▸ **Work task**
Among the entries, find the lines with the string "Hpart" and report them.

[Collected data entries]

(** C7: an accepted merge is exactly an interleaving of the base and the edit.  Its
    output is a sequence of parts and nothing else: taken by themselves, the parts
    from the base are every gap between blocks and every kept block, byte for
    byte and in order; taken by themselves, the kept blocks and the new parts are
    what the edited pieces contribute, in the order of the edit, each new part a
    dropped block with that text, a merged table or that text's conversion.  The
    report accounts for every block and every new part. *)
Theorem Merge_interleaves base refs editedMD allow merged rep err : merge base refs editedMD allow = (Some merged, Some rep, err) →
  ∃ root bm em parts, Parse base = Ok root ∧
    let blocks := (RenderBlockNodes root refs).*1 in let nodes := (RenderBlockNodes root refs).*2 in let ps := map piece_texts blocks in let n := length blocks in
    merged = cat base blocks parts ∧
    List.filter from_base parts = skeleton (kept ps bm) n ++ [Gap n] ∧
    contributions wide_word map_order base refs blocks nodes bm em 0 (edited_texts editedMD) (List.filter from_edit parts) ∧
    Unchanged rep = length (List.filter is_keep parts) ∧ (Moved rep + MergedTables rep + Converted rep)%nat = length (List.filter is_new parts) ∧
    (Unchanged rep + Moved rep + MergedTables rep + Removed rep)%nat = n.
Proof.
  intros H. apply Merge_inv in H as (root & bm & em & st & Hp & HL & Hloop & -> & _ & _ & _ & _ & _ & -> & -> & -> & -> & ->).
  apply LCS_matching in HL. destruct (loop_parts base refs root bm em _ st Hp HL Hloop) as (parts & H1 & H2 & H3 & H4 & H5 & H6 & H7).
  exists root, bm, em, parts. cbn zeta. split_and!; try done.
  set (blocks := (RenderBlockNodes root refs).*1) in *. set (ps := map piece_texts blocks) in *.
  assert (length (List.filter is_keep parts) = length (List.filter (kept ps bm) (seq 0 (length blocks)))) as Hk.
  { rewrite <- skeleton_keeps. transitivity (length (List.filter is_keep (List.filter from_base parts))).
    - f_equal. clear. induction parts as [|[] parts IH]; cbn; by rewrite ?IH.
    - rewrite H2, List.filter_app, length_app. cbn. lia. }
  pose proof (count_partition (kept ps bm) (reused st) (seq 0 (length blocks)) (NoDup_seq _ _)) as Hc. rewrite length_seq in Hc.
  unfold removed_count. fold ps. rewrite H4, Hk. rewrite <- H6 in Hc.
  assert (∀ x, x ∈ reused st → x ∈ seq 0 (length blocks) ∧ kept ps bm x = false) as Hu by (intros x Hx; destruct (H7 x Hx); split; [apply elem_of_seq; lia|done]).
  specialize (Hc Hu). lia.
Qed.

(** C11: the gates of a merge: what is accepted without permission to lose fragments
    has no blocking problem, parses, and still has every reference, every macro
    as often by name, and every protected element as often by signature as the
    base; the report lists exactly what is missing. *)
Theorem Merge_gates base refs editedMD allow merged rep err : merge base refs editedMD allow = (Some merged, Some rep, err) →
  HasErrors (Validate merged) = false ∧ Problems rep = Validate merged ∧
  ∃ root, Parse base = Ok root ∧ RemovedFragments rep = removedFragments sha256_hex root merged ∧
    (allow = false → ∃ result, Parse merged = Ok result ∧ preserved sha256_hex root result).
Proof.
  intros H. apply Merge_inv in H as (root & bm & em & st & Hp & _ & _ & _ & Hv & Hpr & Hr & Ha & _). split_and!; [done|done|].
  exists root. split_and!; [done|done|]. intros Hal. apply removedFragments_none; [by apply valid_parses|]. rewrite <- Hr. by apply Ha.
Qed.

(** ** An edit that changes nothing *)

Lemma identity_vector m N : length m = N → (∀ k, (k < N)%nat → m !! k = Some (Z.of_nat k)) → m = map Z.of_nat (seq 0 N).
Proof.
  intros Hl H. apply list_eq. intros k. destruct (decide (k < N)%nat) as [Hk|Hk].
  - rewrite H by done. change (map Z.of_nat (seq 0 N)) with (Z.of_nat <$> seq 0 N). rewrite list_lookup_fmap, lookup_seq_lt by done. done.
  - rewrite !lookup_ge_None_2; [done|rewrite length_map, length_seq; lia|lia].
Qed.
Lemma md_identity_kept ps bi : (bi < length ps)%nat → kept ps (map Z.of_nat (seq 0 (length (units ps)))) bi = true.
Proof.
  intros Hb. unfold kept, block_matches. destruct (lookup_lt_is_Some_2 ps bi Hb) as [p Hp]. unfold pieces_of. rewrite Hp. cbn [from_option id].
  assert (firstUnit ps bi + length p ≤ length (units ps))%nat as Hl.
  { rewrite units_length. unfold firstUnit. rewrite <- (take_drop_middle ps bi p Hp) at 2. rewrite concat_app, length_app. cbn. rewrite length_app. lia. }
  unfold slice. rewrite skipn_map, firstn_map, drop_seq, take_seq, Nat.min_l by lia.
  replace (firstUnit ps bi + length p - firstUnit ps bi)%nat with (length p) by lia. apply md_pieces_kept_seq. by left.
Qed.
Lemma edit_loop_kept base refs blocks nodes ps bm em edited : ∀ e st, (∀ i, (e ≤ i < e + length edited)%nat → is_Some (editKept ps bm em i)) →
  ∃ st', edit_loop wide_word map_order base refs blocks nodes ps bm em st e edited = Ok st'.
Proof.
  induction edited as [|s edited IH]; intros e st H; cbn [edit_loop]; [by eexists|]. unfold edit_step.
  destruct (H e) as [u ->]; [cbn; lia|]. destruct (upiece u =? 0)%nat; cbn [rbind]; apply IH; intros i Hi; apply H; cbn; lia.
Qed.
Lemma contributions_kept base refs blocks nodes bm em e edited cs : contributions wide_word map_order base refs blocks nodes bm em e edited cs →
  (∀ i, (e ≤ i < e + length edited)%nat → is_Some (editKept (map piece_texts blocks) bm em i)) → List.filter is_new cs = [].
Proof.
  induction 1 as [e|e s rest parts bi Hb _ IH|e s rest parts u Hu Hp _ IH|e s rest parts bytes Hk _ _ IH]; intros H; [done|..].
  - cbn. apply IH. intros i Hi. apply H. cbn. lia.
  - apply IH. intros i Hi. apply H. cbn. lia.
  - destruct (H e) as [x Hx]; [cbn; lia|]. congruence.
Qed.
(** The edit has the pieces of the base view. *)
Definition untouched (base : text) (refs : list Ref) (editedMD : text) : Prop :=
  ∃ root, Parse base = Ok root ∧ edited_texts editedMD = concat (map piece_texts (RenderBlockNodes root refs).*1) ∧
    let m := Z.of_nat (length (edited_texts editedMD)) in withinLCSBudget m m = true.

Lemma md_units_texts ps : map utext (units ps) = concat ps.
Proof.
  induction ps as [|p ps IH] using rev_ind; [done|]. rewrite units_snoc, map_app, IH, concat_app. cbn. rewrite app_nil_r. f_equal.
  unfold block_units. generalize (length ps) as b. intros b. apply list_eq. intros k. change (map utext) with (fmap (M := list) utext).
  rewrite list_lookup_fmap, list_lookup_imap. by destruct (p !! k).
Qed.
Lemma filter_false {A} (f : A → bool) l : (∀ x, x ∈ l → f x = false) → List.filter f l = [].
Proof. induction l as [|x l IH]; intros H; [done|]. cbn. rewrite (H x) by apply list_elem_of_here. apply IH. intros. apply H. by apply list_elem_of_further. Qed.
Lemma Merge_untouched base refs editedMD allow : untouched base refs editedMD → HasErrors (Validate base) = false →
  ∃ rep, merge base refs editedMD allow = (Some base, Some rep, None) ∧ RemovedFragments rep = [] ∧
    Moved rep = 0%nat ∧ Converted rep = 0%nat ∧ MergedTables rep = 0%nat ∧ Removed rep = 0%nat.
Proof.
  intros (root & Hp & Hed & Hb) Hv. set (blocks := (RenderBlockNodes root refs).*1) in *. set (nodes := (RenderBlockNodes root refs).*2). set (ps := map piece_texts blocks) in *.
  pose proof (md_units_texts ps) as Ht. rewrite <- Ht in Hed. cbn zeta in Hb. rewrite Hed in Hb.
  destruct (LCS_self (map utext (units ps)) Hb) as (bm & em & HL & Hid). pose proof (LCS_matching _ _ _ _ HL) as Hm.
  rewrite length_map in Hid. assert (bm = map Z.of_nat (seq 0 (length (units ps)))) as ->.
  { apply identity_vector; [rewrite (matching_lenA _ _ _ _ Hm); by rewrite length_map|]. intros k Hk. by apply Hid. }
  assert (∀ bi, (bi < length blocks)%nat → kept ps (map Z.of_nat (seq 0 (length (units ps)))) bi = true) as Hkept.
  { intros bi Hbi. apply md_identity_kept. unfold ps. by rewrite length_map. }
  set (bm := map Z.of_nat (seq 0 (length (units ps)))) in *.
  assert (∀ i, (0 ≤ i < 0 + length (edited_texts editedMD))%nat → is_Some (editKept ps bm em i)) as Hek.
  { intros i Hi. rewrite Hed, length_map in Hi. unfold editKept. destruct (Hid i ltac:(lia)) as [_ ->]. rewrite (proj2 (Z.leb_le _ _)), Nat2Z.id by lia.
    destruct (lookup_lt_is_Some_2 (units ps) i ltac:(lia)) as [u Hu]. rewrite Hu. pose proof (md_unit_inv _ _ _ Hu) as (p & Hup & _). apply lookup_lt_Some in Hup.
    unfold ps in Hup. rewrite length_map in Hup. rewrite Hkept by done. by eexists. }
  destruct (edit_loop_kept base refs blocks nodes ps bm em (edited_texts editedMD) 0 (initial base refs blocks nodes ps bm) Hek) as [st Hloop].
  rewrite <- Hed in Hm at 2. destruct (loop_parts base refs root bm em (edited_texts editedMD) st Hp Hm Hloop) as (parts & Hout & Hbase & Hcs & Hu & Hnew & _ & _).
  fold blocks nodes ps in Hout, Hbase, Hcs.
  apply contributions_kept in Hcs; [|exact Hek]. rewrite <- new_count in Hcs. rewrite Hcs in Hnew. cbn in Hnew.
  assert (finish base blocks st = base) as Hfin.
  { rewrite Hout. assert (parts = skeleton (λ _, true) (length blocks) ++ [Gap (length blocks)]) as ->; [|by apply (skeleton_base base refs)].
    transitivity (List.filter from_base parts).
    - clear -Hcs. induction parts as [|[] parts IH]; cbn in *; [done|f_equal; by apply IH..|done].
    - rewrite Hbase. f_equal. unfold skeleton. f_equal. apply map_ext_in. intros i Hi. apply in_seq in Hi. by rewrite Hkept by lia. }
  assert (removed_count blocks ps bm st = 0%nat) as Hr.
  { unfold removed_count. rewrite filter_false; [done|]. intros bi Hbi%list_elem_of_In%in_seq. by rewrite Hkept by lia. }
  assert (List.find (partial ps bm) (seq 0 (length blocks)) = None) as Hpart.
  { destruct (List.find _ _) as [bi|] eqn:Hf; [|done]. apply find_some in Hf as [Hi Hf]. apply in_seq in Hi. unfold partial in Hf. rewrite Hkept in Hf by lia. done. }
  unfold Merge. rewrite Hp. fold blocks nodes ps. rewrite Hed in *. rewrite HL, Hpart, Hloop, Hfin, Hv, (removedFragments_same _ _ _ Hp), Hr. cbn [length Nat.eqb negb andb].
  eexists. split; [done|]. cbn. split_and!; [done|lia..|done].
Qed.

(** The view of a body splits into what its blocks split into. *)
Lemma view_untouched base refs root : Parse base = Ok root →
  Forall (λ n, shows_code n ∨ self_contained (MdView.block (MdView.newMDRenderer refs) n)) (MdView.block_nodes root) →
  (let m := Z.of_nat (length (edited_texts (MdView.RenderMarkdown root refs))) in withinLCSBudget m m = true) →
  untouched base refs (MdView.RenderMarkdown root refs).
Proof.
  intros Hp Hs Hb. exists root. split; [done|]. split; [|done]. unfold edited_texts. rewrite (view_pieces root refs Hs), concat_map, map_map. done.
Qed.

▸ **Your response**
  assert (List.find (partial ps bm) (seq 0 (length blocks)) = None) as Hpart.
  unfold Merge. rewrite Hp. fold blocks nodes ps. rewrite Hed in *. rewrite HL, Hpart, Hloop, Hfin, Hv, (removedFragments_same _ _ _ Hp), Hr. cbn [length Nat.eqb negb andb].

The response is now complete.